Texas Family Pleads Guilty to Masters Ticket Scheme Conspiracy Charge; Owe $275K

Scott Polacek@@ScottPolacekFeatured ColumnistJune 17, 2019

AUGUSTA, GEORGIA - APRIL 06: AN Augusta National logo is displayed during the trophy ceremony after the final round of the Augusta National Women's Amateur at Augusta National Golf Club on April 06, 2019 in Augusta, Georgia. (Photo by Kevin C.  Cox/Getty Images)
Kevin C. Cox/Getty Images

Four people reportedly pleaded guilty to the charge of conspiracy to commit wire fraud stemming from an FBI investigation into a Masters ticket scheme. 

Roxanna Scott of Golfweek reported the news Monday, citing an announcement from the U.S. Attorney’s office. Stephen Michael Freeman agreed to three years in federal prison and to pay $157,493.70 in community restitution, while his parents, Steven Lee Freeman and Diane Freeman, as well as his sister, Christine Oliverson, entered guilty pleas as well.

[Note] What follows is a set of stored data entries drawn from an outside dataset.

(* ===== verification/Sm4.v ===== *)
(** SM4 modes of operation (gm-crypto/src/sm4.rs): ECB, CBC with and without
    PKCS#7 padding, and GCM.

    The block cipher (crate sm4), the GHASH function (crate ghash) and the CTR
    stream (crate ctr) are parameters, the operations of [Sm4Crates]; what the
    modes rely on is stated by [Sm4Laws]: SM4 is a permutation of the 16-byte
    blocks, GHASH returns a block, and [Ctr128BE] XORs the encryptions of
    successive 128-bit big-endian counters. GCM is compared with the definition
    of NIST SP 800-38D. *)

From Stdlib Require Import String Ascii Bool ZArith Lia List.
From S2P Require Import Prelude Bytes.
Import ListNotations.
Open Scope Z_scope.
Local Open Scope list_scope.

Definition SM4_KEY_LENGTH : Z := 16.
Definition SM4_BLOCK_SIZE : Z := 16.
Definition SM4_GCM_TAG_LENGTH : Z := 16.
Definition SM4_GCM_NONCE_LENGTH : Z := 12.

(** [gm_crypto::CryptoError] *)
Inductive CryptoError : Type :=
| Sm2Error (m : string)
| Sm2KexError (m : string)
| Sm3Error (m : string)
| Sm4Error (m : string)
| Sm9Error (m : string)
| InvalidHex (m : string)
| InvalidBase64 (m : string)
| InvalidKeyLength (expected actual : Z)
| InvalidDataLength (m : string)
| SignatureVerificationFailed
| EncryptionFailed (m : string)
| DecryptionFailed (m : string)
| InvalidPadding (expected : Z)
| CryptoCertificateVerificationFailed (m : string)
| CrlVerificationFailed (m : string).

(** ** Texts of the errors of gm-crypto: [Display] and derived [Debug] *)

Definition dquote : string := String (ascii_of_nat 34) EmptyString.
(** The escapes of a string's [Debug]. *)
Fixpoint debug_escape (m : string) : string :=
  match m with
  | EmptyString => EmptyString
  | String c t =>
      let n := nat_of_ascii c in
      let esc x := String (ascii_of_nat 92) (String x (debug_escape t)) in
      if (n =? 34)%nat || (n =? 92)%nat then esc c
      else if (n =? 9)%nat then esc "t"%char
      else if (n =? 10)%nat then esc "n"%char
      else if (n =? 13)%nat then esc "r"%char
      else String c (debug_escape t)
  end.
Definition debug_tuple (name m : string) : string :=
  (name +++ "(" +++ dquote +++ debug_escape m +++ dquote +++ ")")%string.
(** C32. Rotation of the master keys. In every lane that operations can reach, a
    lane with keys has exactly one active version, the current one. A rotation
    makes the next version current with the new key and records the step. At any
    later time the version it replaces is valid exactly until the grace period
    ends, and pruning has changed nothing else: every other version is as valid as
    before, and the last retained versions can still be looked up, expired or
    not. *)
Theorem rotation_correct (now now' max grace : Z) (key : K) (l l' : Lane K) (r : RotationRecord) :
  reachable l -> now <= now' -> rotate now now' max key grace l = (l', Ok r) ->
  (keys l = ∅ \/ forall v e, keys l !! v = Some e -> vk_active e = (v =? current l)) /\
  current l' = current l + 1 /\ current_key l' = Some key /\ rotations l' = rotations l ++ [r] /\ rr_to_version r = rr_from_version r + 1 /\
  (forall t, is_valid t l' (current l') = true) /\
  (forall t, now' <= t -> is_Some (current_key l) -> is_valid t l' (current l) = (t <? now + grace * SECOND)) /\
  (forall t v, now' <= t -> v <> current l -> v <> current l' -> is_valid t l' v = is_valid t l v) /\
  (forall v, v <> current l' -> current l' - as_u32 max <= v -> lookup_key l' v = lookup_key l v).
Proof.
  intros R Tn E. pose proof (reachable_ok _ R) as Ok. apply rotate_ok in E. cbv zeta in E. destruct E as (_ & C & H & -> & Ks). rewrite C. split.
  { destruct Ok as [-> |(_ & _ & Ok)]; [by left|]. right. intros v e Ev. by destruct (Ok _ _ Ev) as (_ & _ & ? & _). }
  split; [done|]. unfold current_key, lookup_key, is_valid. rewrite C. split; [by rewrite Ks, Z.eqb_refl|]. split; [exact H|]. split; [done|].
  split; [intros t; by rewrite Ks, Z.eqb_refl|]. split; [|split].
  - intros t Bt S. rewrite Ks, (proj2 (Z.eqb_neq _ _)) by lia. destruct (keys l !! current l) as [e|]; [|by destruct S]. rewrite Z.eqb_refl. cbn [vk_active vk_expires_at negb andb past].
    destruct (Z.leb_spec (now + grace * SECOND) now') as [P|P]; cbn [andb]; [|done]. destruct (_ <? Z.max _ _); [|done]. symmetry. apply Z.ltb_ge. lia.
  - intros t v Bt N0 N1. rewrite Ks, (proj2 (Z.eqb_neq _ _) N1). destruct (keys l !! v) as [e|]; [|done]. rewrite (proj2 (Z.eqb_neq _ _) N0).
    destruct (vk_active e) eqn:A; cbn [negb andb]; [by rewrite A|]. unfold past, within. destruct (vk_expires_at e) as [x|] eqn:X; cbn [andb].
    + destruct (Z.leb_spec x now'); cbn [andb]; [|by rewrite A, X]. destruct (_ <? Z.max _ _); [|by rewrite A, X]. symmetry. apply Z.ltb_ge. lia.
    + destruct (_ <? Z.max _ _); [done|by rewrite A, X].
  - intros v N1 B. rewrite Ks, (proj2 (Z.eqb_neq _ _) N1). destruct (keys l !! v) as [e|] eqn:Ev; [|done]. 
    assert (0 <= v) by (destruct Ok as [-> |(_ & _ & Ok)]; [done|destruct (Ok _ _ Ev); lia]).
    rewrite (proj2 (Z.ltb_ge _ (Z.max _ _))) by lia. rewrite andb_false_r. by destruct (v =? current l).
Qed.
End Invariant.

Definition sample_lane : Lane SignMasterKey := {| keys := {[1 := fresh sample_sign 1 0]}; current := 1; rotations := [] |}.

Lemma rotation_correct_witness :
  exists l' r, rotate 5 6 3 sample_sign 10 sample_lane = (l', Ok r) /\ current l' = 2 /\
    is_valid 7 l' 1 = true /\ is_valid (20 * SECOND) l' 1 = false /\ lookup_key l' 1 = Some sample_sign.
Proof.
  destruct (rotate 5 6 3 sample_sign 10 sample_lane) as [l' o] eqn:E. assert (O : exists r, o = Ok r).
  { apply (f_equal snd) in E. cbn [snd] in E. rewrite <- E. vm_compute. by eexists. }
  destruct O as (r & ->). exists l', r. split; [done|].
  assert (R : reachable sample_lane) by (apply (reach_register "" 0 sample_sign (empty_lane _) _ (Ok 1)); [constructor|done]).
  destruct (rotation_correct 5 6 3 10 sample_sign sample_lane l' r R ltac:(lia) E) as (_ & C & _ & _ & _ & _ & V & _ & L).
  split; [exact C|]. split; [by apply (V 7)|]. split; [by apply (V (20 * SECOND))|]. rewrite L; [done|rewrite C; done|rewrite C; done].
Defined.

All are subject to further sentencing from the court that will decide whether to accept or reject the plea deals that feature more than $275,000 in total of community restitution.

Scott cited prosecutors who detailed what the Texas family did to commit the fraud from 2013 through 2017.

They created false user accounts with the names and addresses of people who were unaware their identities were being used to purchase Masters tickets through the ticket application system. The family members also created fake driver's licenses, credit card statements and utility bills in an effort to further the scheme. They then resold the tickets they acquired for a "substantial profit."

The maximum penalty for the guilty pleas is 20 years in prison.